Posted: Sat Jun 24, 2017 12:12 pm
by AGrayson84
Hi everyone, I had another thread on here recently, and after replacing all A/C components this weekend, I have no improvements in outlet temp. Here is the history:

2006 Lincoln Navigator w/rear (aux) A/C. Bought it in April 2016, with 110k on the odometer. Seemed to be taken care of pretty well.

Summer of 2016, I noticed the A/C wasn't performing well. Especially when I wasn't cruising down the highway for a bit. I added R134 with a quick re-charge kit, and low side pressures wouldn't come out to where they should be in the 85 degree (Fahrenheit) ambient temperature. Added more refrigerant and ended up blowing the seal on the front of the compressor. I then did the following:

Installed a new Four Seasons compressor
Installed a new condenser
Installed new Four Season TXV's (front and rear)
Installed new Four Season drier/accumulator
Installed all new o-rings

I had flushed the lines and the evaporators, and blow them dry with dry air @ 90 PSI. The new compressor was completely drained of PAG oil, and I installed the compressor along with the condenser, drier, and TXV's. Filled the compressor with dyed PAG 46 oil (14 oz, the per the specifications) via the low pressure line. Took the truck to my buddy with a Snap-On A/C machine to do a 30 minute vacuum and filled with 3.6 lbs of R134. In 78 degree ambient temp, truck wouldn't get lower the 50 degrees outlet temp while idling, nor lower than 45 degrees while cruising down the highway. Didn't matter how many hours I drove with the A/C blasting.... 45 degrees outlet temp was the best I'd see. The warmer it got outside, the poorer the A/C system performed. On 90 degree days, I was only seeing 50-55+ degrees outlet temp on recirc mode.

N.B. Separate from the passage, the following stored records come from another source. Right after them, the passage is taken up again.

(** The uniform the decoder reads is written and read back unchanged. *)
Lemma shader_uniform_factory_repacked record name su :
  shader_uniform_factory record = Some (name, su) → uniform_repacked su = su.
Proof.
  unfold shader_uniform_factory, assert.
  destruct (Py.index record 16 ≫= _) as [ty|]; cbn [mbind option_bind]; [|done].
  destruct (Z_of_byte <$> Py.index record 17) as [nf|]; cbn [mbind option_bind]; [|done].
  destruct (unpack0 "H" _); cbn [mbind option_bind]; [|done].
  destruct (unpack0 "I" _); cbn [mbind option_bind]; [|done].
  case_bool_decide; [|done]. case_bool_decide; [|done].
  destruct (decide (nf = 0)) as [->|Hnz].
  - match goal with |- context [mbind _ ?p] => destruct p as [payload|] end;
      cbn [mbind option_bind]; [|done].
    destruct (shader_uniforms_from_defn _) as [mk|] eqn:Hmk; cbn [mbind option_bind]; [|done].
    apply shader_uniforms_from_defn_Some in Hmk as ->. intros [= _ <-].
    unfold uniform_repacked. cbn [num_floats snd]. by rewrite decide_True.
  - destruct (unpack _ _) as [payload|] eqn:Hun; cbn [mbind option_bind]; [|done].
    rewrite (float_pad_check_vacuous _ _ _ Hun). cbn [forallb mbind option_bind].
    destruct (shader_uniforms_from_defn _) as [mk|] eqn:Hmk; cbn [mbind option_bind]; [|done].
    apply shader_uniforms_from_defn_Some in Hmk as ->. intros [= _ <-].
    cbn [snd]. rewrite uniform_repacked_floats by done. f_equal.
    unfold unpack in Hun. rewrite parse_repeat_f in Hun. cbn [mbind option_bind] in Hun.
    apply unpack_codes_length in Hun as Hlen. rewrite length_replicate in Hlen.
    rewrite take_ge by lia.
    apply unpack_codes_repacked in Hun.
    rewrite zip_with_replicate_l in Hun by lia. exact Hun.
Qed.

(** X1: [umc_data_factory] and [umc_factory] are inverse to each other
    between value lists whose float is a single-precision number and 24-byte
    records whose float is no signalling NaN: the encoder writes [record]
    for a type and such values exactly when [record] is such a record and the
    decoder reads that type and those values from it.  For any values, what
    the encoder writes has 24 bytes and decodes to the same type and the
    values with the float rounded to single precision (an [int] under code
    [f] converted: for type 160 the values 7, 1 give the record of 7, 1.0).
    A signalling NaN does not survive: the record with float 7f800001
    decodes, and its values are written with float 7fc00001. *)
Theorem umc_codec_inverse t vals record :
  (umc_data_factory t vals = Some record ∧ umc_repacked t vals = vals
   ↔ length record = 24%nat
     ∧ umc_factory record = Some (t, vals)
     ∧ umc_float_quiet t record)
  ∧ (umc_data_factory t vals = Some record →
     length record = 24%nat ∧ umc_factory record = Some (t, umc_repacked t vals))
  ∧ umc_data_factory 160 [Int 7; Int 1] = example_umc_chunks !! 0%nat
  ∧ umc_factory signalling_umc_record = Some (160, [Int 7; Float 0x7ff8000020000000])
  ∧ umc_data_factory 160 [Int 7; Float 0x7ff8000020000000] = Some quieted_umc_record.
Proof.
  split; [split|split; [|by vm_compute]].
  - intros [(Hlen & Hdec & Hq)%umc_encode_decode Hv]. by rewrite Hv in Hdec.
  - intros (Hlen & Hdec & Hq). split; [by apply umc_roundtrip|].
    by eapply umc_factory_repacked.
  - by intros (Hlen & Hdec & _)%umc_encode_decode.
Qed.

(** X2: for the shader uniforms, the encoder writes [record] for a name
    and a uniform of the class table whose floats are single-precision
    numbers exactly when [record] has 24 bytes, has zero payload bytes past
    its floats and no signalling NaN among them, and decodes to that name and
    uniform.  For any uniform of the class table, what the encoder writes
    decodes to the same name and the uniform with its floats rounded to
    single precision.  A signalling NaN does not survive: the "Bumpiness"
    record with float 7f800001 decodes, and its uniform is written with
    float 7fc00001. *)
Theorem shader_uniform_codec_inverse name su record :
  (shader_uniform_data_factory name su = Some record
   ∧ (name, num_floats su) ∈ shader_uniform_defns
   ∧ uniform_repacked su = su
   ↔ length record = 24%nat
     ∧ shader_uniform_factory record = Some (name, su)
     ∧ payload_tail_clean (num_floats su) record
     ∧ uniform_floats_quiet (num_floats su) record)
  ∧ ((name, num_floats su) ∈ shader_uniform_defns →
     shader_uniform_data_factory name su = Some record →
     shader_uniform_factory record = Some (name, uniform_repacked su))
  ∧ shader_uniform_factory signalling_uniform_record
    = Some ("Bumpiness", {| num_floats := 1; data := [Float 0x7ff8000020000000] |})
  ∧ shader_uniform_data_factory "Bumpiness"
      {| num_floats := 1; data := [Float 0x7ff8000020000000] |}
    = Some quieted_uniform_record.
Proof.
  split; [split|split; [|by vm_compute]].
  - intros (Henc & Hin & Hv).
    apply shader_uniform_encode_decode in Henc as (? & Hdec & ? & ?); [|done].
    by rewrite Hv in Hdec.
  - intros (Hlen & Hdec & Hclean & Hquiet). split; [|split].
    + apply shader_uniform_roundtrip_clean; [done..| |exact Hquiet].
      intros Hnz. by destruct Hclean.
    + by eapply shader_uniform_factory_defn.
    + by eapply shader_uniform_factory_repacked.
  - intros Hin Henc.
    by apply shader_uniform_encode_decode in Henc as (? & Hdec & ? & ?).
Qed.

End CodecFacts.

(** ** The record sections of a material *)

Section DictFacts.
Context `{EqDecision K} {V : Type}.
Implicit Types (d elems : list (K * V)).

Lemma setitem_keys d k v :
  (PyDict.setitem d k v).*1 = if decide (k ∈ d.*1) then d.*1 else d.*1 ++ [k].
Proof.
  unfold PyDict.setitem. case_decide as Hk.
  - rewrite <- list_fmap_compose. apply list_fmap_ext. intros i [k' v'] _. simpl.
    by case_decide.
  - by rewrite fmap_app.
Qed.

Lemma from_pairs_snoc elems k v :
  PyDict.from_pairs (elems ++ [(k, v)]) = PyDict.setitem (PyDict.from_pairs elems) k v.
Proof. unfold PyDict.from_pairs. by rewrite foldl_snoc. Qed.

(** The keys of a dictionary are pairwise distinct, and they are the keys
    it was built from. *)
Lemma from_pairs_keys elems :
  NoDup (PyDict.from_pairs elems).*1
  ∧ ∀ k, k ∈ (PyDict.from_pairs elems).*1 ↔ k ∈ elems.*1.
Proof.
  induction elems as [|[k v] elems [IHn IHk]] using rev_ind.
  - split; [constructor|done].
  - rewrite from_pairs_snoc, setitem_keys, fmap_app. cbn [fmap list_fmap fst].
    case_decide as Hk.
    + split; [done|]. intros k'. rewrite elem_of_app, <- IHk.
      rewrite list_elem_of_singleton. naive_solver.
    + split.
      * apply NoDup_app. split; [done|]. split; [|apply NoDup_singleton].
        intros k' Hk' ->%list_elem_of_singleton. done.
      * intros k'. rewrite !elem_of_app, IHk. done.
Qed.

Lemma from_pairs_NoDup elems : NoDup elems.*1 → PyDict.from_pairs elems = elems.
Proof.
  induction elems as [|[k v] elems IH] using rev_ind; [done|].
  rewrite fmap_app, NoDup_app. intros (Hn & Hk & _).
  rewrite from_pairs_snoc, IH by done. unfold PyDict.setitem.
  rewrite decide_False; [done|]. intros Hin. apply (Hk k Hin). cbn. left.
Qed.

End DictFacts.

Section SectionFacts.
Import Struct MaterialReader MaterialSections.

Lemma mapM_inverse {A B} (f : A → option B) (g : B → option A) l l' :
  Forall (λ a, ∀ b, f a = Some b → g b = Some a) l →
  mapM f l = Some l' → mapM g l' = Some l.
Proof.
  intros Hinv Hl. apply mapM_Some in Hl. apply mapM_Some.
  induction Hl as [|a b l l' Hab Hl IH]; [constructor|].
  apply Forall_cons in Hinv as [Ha Hinv]. constructor; auto.
Qed.

Lemma mapM_keys {A B C} (f : A → option B) (h : A → C) (g : B → C) l l' :
  (∀ a b, f a = Some b → h a = g b) →
  mapM f l = Some l' → h <$> l = g <$> l'.
Proof.
  intros Hfg Hl. apply mapM_Some in Hl.
  induction Hl as [|a b l l' Hab Hl IH]; [done|].
  cbn [fmap list_fmap]. f_equal; auto.
Qed.

Lemma umc_factory_type record t vals :
  umc_factory record = Some (t, vals) → record_type record = Some t.
Proof.
  unfold umc_factory, assert, record_type.
  destruct (unpack0 "H" (slice 8 10 record)); cbn [mbind option_bind]; [|done].
  destruct (unpack0 "H" (slice 10 12 record)); cbn [mbind option_bind]; [|done].
  destruct (unpack0 "H" (slice 12 14 record)); cbn [mbind option_bind]; [|done].
  destruct (unpack0 "H" (slice 14 16 record)); cbn [mbind option_bind]; [|done].
  repeat (case_bool_decide; [|done]).
  destruct (Py.index record 16) as [b|] eqn:Hb;
    cbn [fmap option_fmap option_map mbind option_bind]; [|done].
  destruct (Z_of_byte <$> Py.index record 17); cbn [mbind option_bind]; [|done].
  destruct (unpack0 "H" _); cbn [mbind option_bind]; [|done].
  destruct (unpack0 "I" _); cbn [mbind option_bind]; [|done].
  repeat (case_bool_decide; [|done]).
  destruct (possibly_umc_types !! _); cbn [mbind option_bind]; [|done].
  destruct (unpack _ _); cbn [mbind option_bind]; [|done].
  by intros [= <- <-].
Qed.

Lemma shader_uniform_factory_type record name su :
  shader_uniform_factory record = Some (name, su) →
  record_type record = shader_uniform_from_names !! name.
Proof.
  unfold shader_uniform_factory, assert, record_type.
  destruct (Py.index record 16) as [b|] eqn:Hb; cbn [mbind option_bind]; [|done].
  destruct (shader_uniform_from_ids !! Z_of_byte b) as [ty|] eqn:Hty;
    cbn [mbind option_bind]; [|done].
  destruct (Z_of_byte <$> Py.index record 17) as [nf|]; cbn [mbind option_bind]; [|done].
  destruct (unpack0 "H" _); cbn [mbind option_bind]; [|done].
  destruct (unpack0 "I" _); cbn [mbind option_bind]; [|done].
  case_bool_decide; [|done]. case_bool_decide; [|done].
  match goal with |- context [mbind _ ?p] => destruct p as [payload|] end;
    cbn [mbind option_bind]; [|done].
  destruct (shader_uniforms_from_defn _); cbn [mbind option_bind]; [|done].
  intros [= <- _]. by rewrite (uniform_tables_inverse _ _ Hty).
Qed.

Lemma shader_uniform_factory_num_floats record name su :
  shader_uniform_factory record = Some (name, su) →
  Z_of_byte <$> record !! 17%nat = Some (num_floats su).
Proof.
  unfold shader_uniform_factory, assert.
  destruct (Py.index record 16 ≫= _) as [ty|]; cbn [mbind option_bind]; [|done].
  replace (Py.index record 17) with (record !! 17%nat)
    by (symmetry; apply (py_index_nat record 17)).
  destruct (Z_of_byte <$> record !! 17%nat) as [nf|]; cbn [mbind option_bind]; [|done].
  destruct (unpack0 "H" _); cbn [mbind option_bind]; [|done].
  destruct (unpack0 "I" _); cbn [mbind option_bind]; [|done].
  case_bool_decide; [|done]. case_bool_decide; [|done].
  match goal with |- context [mbind _ ?p] => destruct p as [payload|] end;
    cbn [mbind option_bind]; [|done].
  destruct (shader_uniforms_from_defn _) as [mk|] eqn:Hmk; cbn [mbind option_bind]; [|done].
  apply shader_uniforms_from_defn_Some in Hmk as ->. by intros [= _ <-].
Qed.

Lemma reinterpret_interpret_shader_hex shader_hex :
  length shader_hex = 16%nat →
  reinterpret_shader_hex (interpret_shader_hex shader_hex) = Some shader_hex.
Proof.
  intros Hlen. unfold reinterpret_shader_hex, interpret_shader_hex.
  rewrite str_split_join4 by apply bytes_hex_free.
  cbn [lookup list_lookup mbind option_bind].
  rewrite !bytes_fromhex_hex. cbn [fmap option_fmap option_map mbind option_bind].
  rewrite !reverse_involutive. by rewrite slices_16.
Qed.

(** X3: a section of unknown-component records survives reading and
    writing: when the chunks have 24 bytes each and pairwise different type
    bytes, and no chunk of type 160 holds a signalling NaN as its float, the
    dictionary [interpret_unknown_material_components] builds is written
    back by [reinterpret_unknown_material_components] as the concatenation of
    the chunks, in their order. *)
Theorem unknown_material_components_roundtrip chunks unknown_data :
  Forall (λ record,
            length record = 24%nat
            ∧ (record_type record = Some 160 → ¬ signalling32 (word 1 record)))
         chunks →
  NoDup (record_type <$> chunks) →
  interpret_unknown_material_components chunks = Some unknown_data →
  reinterpret_unknown_material_components unknown_data = Some (mjoin chunks).
Proof.
  intros Hlen Hnd. unfold interpret_unknown_material_components.
  destruct (mapM umc_factory chunks) as [elems|] eqn:Helems; cbn [mbind option_bind]; [|done].
  intros [= <-].
  assert (NoDup elems.*1) as Hkeys.
  { apply (NoDup_fmap_1 Some).
    rewrite <- list_fmap_compose.
    erewrite <- (mapM_keys umc_factory record_type); [done| |done].
    intros record [t vals]. apply umc_factory_type. }
  rewrite from_pairs_NoDup by done.
  unfold reinterpret_unknown_material_components.
  erewrite (mapM_inverse umc_factory); [done| |done].
  eapply Forall_impl; [exact Hlen|]. intros record [Hr Hq] [t vals] Hdec.
  cbn [fst snd]. apply umc_roundtrip; [done..|].
  intros ->. apply Hq. by eapply umc_factory_type.
Qed.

Frustrated with the poor performance of the A/C system after everything I did late last year, I just ordered all-new everything:

Motorcraft evaporators with gaskets (front and rear)
Motorcraft TXV's (front a rear)
Motorcraft compressor
Motorcraft condenser
Motorcraft muffler line
Motorcraft accumulator/drier
Motorcraft fan clutch
Motorcraft fan blade
Motorcraft blend door actuators (2 for the front [dual zone climate control] and 1 for the rear)
Motorcraft evaporator temperature sensor (front)
2 - 12" puller fans mounted to the back side of the condensor (to hopefully help with outlet temps while idling)

All lines under the hood were brand new this time, so I flushed the lines that ran to the rear A/C system, blew them dry with dry air again, installed the evaporators, TXV's compressor (did the same as last time--- drained it completely before installing it), installed the new condenser and drier. I was sure not to allow the drier to be exposed to the atmosphere after unboxing it. It got connected the the sealed system immediately after install, once I removed the shipping plugs from the lines. I added the 14 oz of PAG oil again, and once again, took the car back to my friend. He did another 30 minute vacuum and charged with 3.6 lbs again. 83 degrees outside ambient temp, and pressures were spot on, but the system would only get to around 52 degrees outlet temp while idling and still only as good as 45 degrees after driving with the system full-blast for a while out on the highway.

I beyond frustrated with this A/C system. I pinched off the heater core lines on the front and the rear to see if heat was somehow bleeding past the blend doors) and both the front and the rear A/C system were within 1 degree of each other on the outlet temp, but neither system would get below 47 degrees yesterday while driving. I then checked the rear evaporator temp (it's easier to check than the front, since I still have the interior panel removed) and it was around 70 degrees. I had checked the front evaporator a couple months ago and it was only around 68 degrees. What gives???? And how is it that the evaporator temperature is only around 70 degrees, but the outlet temp at the time was around 50 degrees???? Should the evaporators be a lot colder???? They didn't feel cold at all. And the heater core lines were nice and cool since the lines were pinched off, so there's definitely no heat bleeding into either evaporator plenum. We added a little more refrigerant and no improvements, so we evacuated the system and re-charged it back with 3.6 lbs.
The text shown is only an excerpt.